## Prompt
Could you copy every record exactly as it appears?
[Stored data — start]
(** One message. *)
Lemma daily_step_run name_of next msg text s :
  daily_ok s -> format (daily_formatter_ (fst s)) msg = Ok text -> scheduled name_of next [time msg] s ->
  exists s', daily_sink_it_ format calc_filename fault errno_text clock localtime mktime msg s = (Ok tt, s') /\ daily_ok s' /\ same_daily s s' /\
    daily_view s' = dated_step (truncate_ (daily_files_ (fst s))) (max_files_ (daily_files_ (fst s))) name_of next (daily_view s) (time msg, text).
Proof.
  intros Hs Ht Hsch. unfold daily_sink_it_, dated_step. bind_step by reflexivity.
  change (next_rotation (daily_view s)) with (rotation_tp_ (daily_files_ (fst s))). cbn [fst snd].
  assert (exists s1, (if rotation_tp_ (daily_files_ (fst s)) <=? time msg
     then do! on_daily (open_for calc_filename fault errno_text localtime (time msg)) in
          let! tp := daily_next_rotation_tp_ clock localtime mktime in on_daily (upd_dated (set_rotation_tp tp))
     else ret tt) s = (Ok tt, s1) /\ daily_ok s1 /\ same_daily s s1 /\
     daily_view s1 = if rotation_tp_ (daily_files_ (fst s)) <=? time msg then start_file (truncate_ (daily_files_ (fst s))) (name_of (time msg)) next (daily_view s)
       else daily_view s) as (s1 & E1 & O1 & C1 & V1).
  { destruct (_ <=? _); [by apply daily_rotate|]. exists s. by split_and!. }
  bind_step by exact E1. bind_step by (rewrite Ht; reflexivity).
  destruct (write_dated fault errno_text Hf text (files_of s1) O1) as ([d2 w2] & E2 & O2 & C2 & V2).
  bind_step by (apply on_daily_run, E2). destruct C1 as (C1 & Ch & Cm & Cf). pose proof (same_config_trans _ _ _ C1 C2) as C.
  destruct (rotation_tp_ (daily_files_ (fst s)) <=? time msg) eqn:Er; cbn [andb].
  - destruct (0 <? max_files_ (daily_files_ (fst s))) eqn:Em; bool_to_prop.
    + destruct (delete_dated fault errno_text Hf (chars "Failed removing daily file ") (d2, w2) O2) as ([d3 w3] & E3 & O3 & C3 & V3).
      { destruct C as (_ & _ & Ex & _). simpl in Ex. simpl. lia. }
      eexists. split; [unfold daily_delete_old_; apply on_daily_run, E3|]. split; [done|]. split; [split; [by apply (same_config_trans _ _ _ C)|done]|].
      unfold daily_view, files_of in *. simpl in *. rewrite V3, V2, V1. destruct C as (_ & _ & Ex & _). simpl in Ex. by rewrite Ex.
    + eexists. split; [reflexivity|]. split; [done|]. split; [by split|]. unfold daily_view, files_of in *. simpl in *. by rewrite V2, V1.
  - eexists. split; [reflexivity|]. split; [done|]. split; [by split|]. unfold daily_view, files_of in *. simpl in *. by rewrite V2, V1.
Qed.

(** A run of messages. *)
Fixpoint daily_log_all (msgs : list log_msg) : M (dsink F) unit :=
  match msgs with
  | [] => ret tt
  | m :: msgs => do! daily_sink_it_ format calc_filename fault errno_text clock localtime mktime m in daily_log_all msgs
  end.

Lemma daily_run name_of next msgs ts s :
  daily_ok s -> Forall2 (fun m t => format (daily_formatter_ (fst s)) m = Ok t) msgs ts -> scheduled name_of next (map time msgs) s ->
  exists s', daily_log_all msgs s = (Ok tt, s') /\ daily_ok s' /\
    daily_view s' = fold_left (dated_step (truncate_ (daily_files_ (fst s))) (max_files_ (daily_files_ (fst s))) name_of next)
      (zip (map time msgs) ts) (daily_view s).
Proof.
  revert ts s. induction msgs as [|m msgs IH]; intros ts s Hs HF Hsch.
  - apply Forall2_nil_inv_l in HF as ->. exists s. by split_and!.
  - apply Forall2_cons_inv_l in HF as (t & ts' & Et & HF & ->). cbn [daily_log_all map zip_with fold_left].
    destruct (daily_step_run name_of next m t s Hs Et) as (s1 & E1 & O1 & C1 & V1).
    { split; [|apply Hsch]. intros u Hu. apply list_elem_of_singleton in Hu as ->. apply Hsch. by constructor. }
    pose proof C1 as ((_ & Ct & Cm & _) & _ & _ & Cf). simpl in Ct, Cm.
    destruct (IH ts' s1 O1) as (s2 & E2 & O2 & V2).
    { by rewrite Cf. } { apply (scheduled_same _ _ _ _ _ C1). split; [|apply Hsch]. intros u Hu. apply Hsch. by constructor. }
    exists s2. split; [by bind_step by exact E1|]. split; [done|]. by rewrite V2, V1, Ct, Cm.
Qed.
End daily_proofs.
[Stored data — finish]
## Task answer
(** One message. *)
Lemma daily_step_run name_of next msg text s :
  daily_ok s -> format (daily_formatter_ (fst s)) msg = Ok text -> scheduled name_of next [time msg] s ->
  exists s', daily_sink_it_ format calc_filename fault errno_text clock localtime mktime msg s = (Ok tt, s') /\ daily_ok s' /\ same_daily s s' /\
    daily_view s' = dated_step (truncate_ (daily_files_ (fst s))) (max_files_ (daily_files_ (fst s))) name_of next (daily_view s) (time msg, text).
Proof.
  intros Hs Ht Hsch. unfold daily_sink_it_, dated_step. bind_step by reflexivity.
  change (next_rotation (daily_view s)) with (rotation_tp_ (daily_files_ (fst s))). cbn [fst snd].
  assert (exists s1, (if rotation_tp_ (daily_files_ (fst s)) <=? time msg
     then do! on_daily (open_for calc_filename fault errno_text localtime (time msg)) in
          let! tp := daily_next_rotation_tp_ clock localtime mktime in on_daily (upd_dated (set_rotation_tp tp))
     else ret tt) s = (Ok tt, s1) /\ daily_ok s1 /\ same_daily s s1 /\
     daily_view s1 = if rotation_tp_ (daily_files_ (fst s)) <=? time msg then start_file (truncate_ (daily_files_ (fst s))) (name_of (time msg)) next (daily_view s)
       else daily_view s) as (s1 & E1 & O1 & C1 & V1).
  { destruct (_ <=? _); [by apply daily_rotate|]. exists s. by split_and!. }
  bind_step by exact E1. bind_step by (rewrite Ht; reflexivity).
  destruct (write_dated fault errno_text Hf text (files_of s1) O1) as ([d2 w2] & E2 & O2 & C2 & V2).
  bind_step by (apply on_daily_run, E2). destruct C1 as (C1 & Ch & Cm & Cf). pose proof (same_config_trans _ _ _ C1 C2) as C.
  destruct (rotation_tp_ (daily_files_ (fst s)) <=? time msg) eqn:Er; cbn [andb].
  - destruct (0 <? max_files_ (daily_files_ (fst s))) eqn:Em; bool_to_prop.
    + destruct (delete_dated fault errno_text Hf (chars "Failed removing daily file ") (d2, w2) O2) as ([d3 w3] & E3 & O3 & C3 & V3).
      { destruct C as (_ & _ & Ex & _). simpl in Ex. simpl. lia. }
      eexists. split; [unfold daily_delete_old_; apply on_daily_run, E3|]. split; [done|]. split; [split; [by apply (same_config_trans _ _ _ C)|done]|].
      unfold daily_view, files_of in *. simpl in *. rewrite V3, V2, V1. destruct C as (_ & _ & Ex & _). simpl in Ex. by rewrite Ex.
    + eexists. split; [reflexivity|]. split; [done|]. split; [by split|]. unfold daily_view, files_of in *. simpl in *. by rewrite V2, V1.
  - eexists. split; [reflexivity|]. split; [done|]. split; [by split|]. unfold daily_view, files_of in *. simpl in *. by rewrite V2, V1.
Qed.

(** A run of messages. *)
Fixpoint daily_log_all (msgs : list log_msg) : M (dsink F) unit :=
  match msgs with
  | [] => ret tt
  | m :: msgs => do! daily_sink_it_ format calc_filename fault errno_text clock localtime mktime m in daily_log_all msgs
  end.

Lemma daily_run name_of next msgs ts s :
  daily_ok s -> Forall2 (fun m t => format (daily_formatter_ (fst s)) m = Ok t) msgs ts -> scheduled name_of next (map time msgs) s ->
  exists s', daily_log_all msgs s = (Ok tt, s') /\ daily_ok s' /\
    daily_view s' = fold_left (dated_step (truncate_ (daily_files_ (fst s))) (max_files_ (daily_files_ (fst s))) name_of next)
      (zip (map time msgs) ts) (daily_view s).
Proof.
  revert ts s. induction msgs as [|m msgs IH]; intros ts s Hs HF Hsch.
  - apply Forall2_nil_inv_l in HF as ->. exists s. by split_and!.
  - apply Forall2_cons_inv_l in HF as (t & ts' & Et & HF & ->). cbn [daily_log_all map zip_with fold_left].
    destruct (daily_step_run name_of next m t s Hs Et) as (s1 & E1 & O1 & C1 & V1).
    { split; [|apply Hsch]. intros u Hu. apply list_elem_of_singleton in Hu as ->. apply Hsch. by constructor. }
    pose proof C1 as ((_ & Ct & Cm & _) & _ & _ & Cf). simpl in Ct, Cm.
    destruct (IH ts' s1 O1) as (s2 & E2 & O2 & V2).
    { by rewrite Cf. } { apply (scheduled_same _ _ _ _ _ C1). split; [|apply Hsch]. intros u Hu. apply Hsch. by constructor. }
    exists s2. split; [by bind_step by exact E1|]. split; [done|]. by rewrite V2, V1, Ct, Cm.
Qed.
End daily_proofs.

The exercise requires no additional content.